→ **What needs to be done**
Determine how many lines of the entries contain "decidedUpTo". Reply with that number alone.

→ **The data**

━━━━━━━━━━━━━━━━

(** The running results agree with the verdicts. *)
Record accountOf (gm : GroupManifest.t) (vs : list verdict) (a : acc) : Prop := {
  ac_needed : a_needed a = Z.of_nat <$> with_verdict VNeed vs;
  ac_rejected : a_rejected a = rejections vs;
  ac_items : a_items a = itemAt gm <$> with_verdict VNeed vs;
  ac_skipped : a_skipped a = Z.of_nat (length (with_verdict VSkip vs));
}.
Lemma length_with_verdict v vs : (length (with_verdict v vs) <= length vs)%nat.
Proof. unfold with_verdict. rewrite <- (length_seq (length vs) 0) at 2. apply length_filter. Qed.

Lemma accountOf_snoc gm vs a v :
  Z.of_nat (length vs) < 2 ^ 16 - 1 → accountOf gm vs a → accountOf gm (vs ++ [v]) (addVerdict gm (length vs) v a).
Proof.
  intros Hl [A1 A2 A3 A4]. pose proof (length_with_verdict VSkip vs) as Hs.
  split; rewrite ?with_verdict_snoc, ?rejections_snoc, ?fmap_app, ?length_app; destruct v; cbn;
    rewrite ?app_nil_r, ?A1, ?A2, ?A3, ?A4, ?Nat.add_0_r; try done.
  rewrite wrap_u_id by (unfold in_u; lia). rewrite decide_True by done. cbn [length]. lia.
Qed.

(** The names taken by the first [i] entries. *)
Definition namesBefore (gm : GroupManifest.t) (i : nat) (col : Collisions) : Collisions :=
  foldl takeName col (take i (GroupManifest.Entries gm)).

Record decidedUpTo (gm : GroupManifest.t) (s0 : dst) (vs : list verdict) (a : acc) (s : dst) : Prop := {
  du_account : accountOf gm vs a;
  du_sent : ds_sent s = ds_sent s0;
  du_fates : ds_fates s = ds_fates s0;
  du_col : ds_col s = namesBefore gm (length vs) (ds_col s0);
  du_meta : ∀ i, vs !! i = Some VNeed → sh_meta (ds_sh s) !! entryID gm i = Some (metaAt gm i);
  du_why : ∀ i v, vs !! i = Some v → justified (namesBefore gm i (ds_col s0)) (entryID gm i) (entryAt gm i) v;
}.

Lemma decideEntries_done gm s0 : groupOk gm → ∀ es vs a s a' s',
  drop (length vs) (GroupManifest.Entries gm) = es → decidedUpTo gm s0 vs a s →
  decideEntries statKey d gm (length vs) es a s = (a', s') →
  ∃ vs', length vs' = (length vs + length es)%nat ∧ decidedUpTo gm s0 vs' a' s'.
Proof.
  intros Hg es. induction es as [|e es IH]; intros vs a s a' s' Hes Hu; cbn [decideEntries].
  { intros [= <- <-]. exists vs. split; [cbn [length]; lia|done]. }
  destruct (decideEntry statKey d gm (length vs) e a s) as [a1 s1] eqn:E.
  assert (Hi : GroupManifest.Entries gm !! length vs = Some e).
  { rewrite <- (Nat.add_0_r (length vs)), <- lookup_drop, Hes. done. }
  apply decideEntry_done in E as (v & Hj & -> & Hs & Hf & Hc & Ho & Hm); [|done|done].
  destruct Hu as [U1 U2 U3 U4 U5 U6]. pose proof (lookup_lt_Some _ _ _ Hi) as Hlt.
  replace (S (length vs)) with (length (vs ++ [v])) by (rewrite length_app; cbn [length]; lia).
  intros E. apply IH in E as (vs' & Hl & Hu); [exists vs'; split; [rewrite Hl, length_app; cbn [length]; lia|done]| |].
  { rewrite length_app, <- drop_drop, Hes. done. }
  split.
  - apply accountOf_snoc; [|done]. destruct Hg. lia.
  - congruence.
  - congruence.
  - rewrite Hc, U4, length_app. unfold namesBefore. cbn [length]. rewrite Nat.add_1_r, (take_S_r _ _ _ Hi), foldl_app. done.
  - intros i [Hi'|[Hge Hi']]%lookup_app_Some.
    + rewrite Ho by (unfold entryID; apply lookup_lt_Some in Hi'; lia). by apply U5.
    + apply list_lookup_singleton_Some in Hi' as [? ->]. replace i with (length vs) by lia. by apply Hm.
  - intros i w [Hi'|[Hge Hi']]%lookup_app_Some; [by apply U6|].
    apply list_lookup_singleton_Some in Hi' as [? ->]. replace i with (length vs) by lia.
    unfold entryAt. rewrite Hi. cbn [default from_option id]. by rewrite <- U4.
Qed.

Lemma with_verdict_ascending v vs : StronglySorted Z.lt (Z.of_nat <$> with_verdict v vs).
Proof.
  apply (StronglySorted_fmap _ lt); [lia|]. unfold with_verdict. generalize (length vs) 0%nat.
  intros n. induction n as [|n IH]; intros k; cbn [seq]; [constructor|]. rewrite filter_cons.
  case_decide; [|apply IH]. constructor; [apply IH|]. apply Forall_forall. intros i [_ Hi]%list_elem_of_filter.
  apply elem_of_seq in Hi. lia.
Qed.
Lemma sort_ascending (l : list Z) : StronglySorted Z.lt l → merge_sort Z.le l = l.
Proof.
  intros Hl. apply (Sorted_unique Z.le); [apply Sorted_merge_sort, _| |apply merge_sort_Permutation].
  apply StronglySorted_Sorted. induction Hl as [|x l Hl IH Hx]; constructor; [done|].
  eapply Forall_impl; [exact Hx|]. cbn. lia.
Qed.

━━━━━━━━━━━━━━━━

→ **Exercise result**
3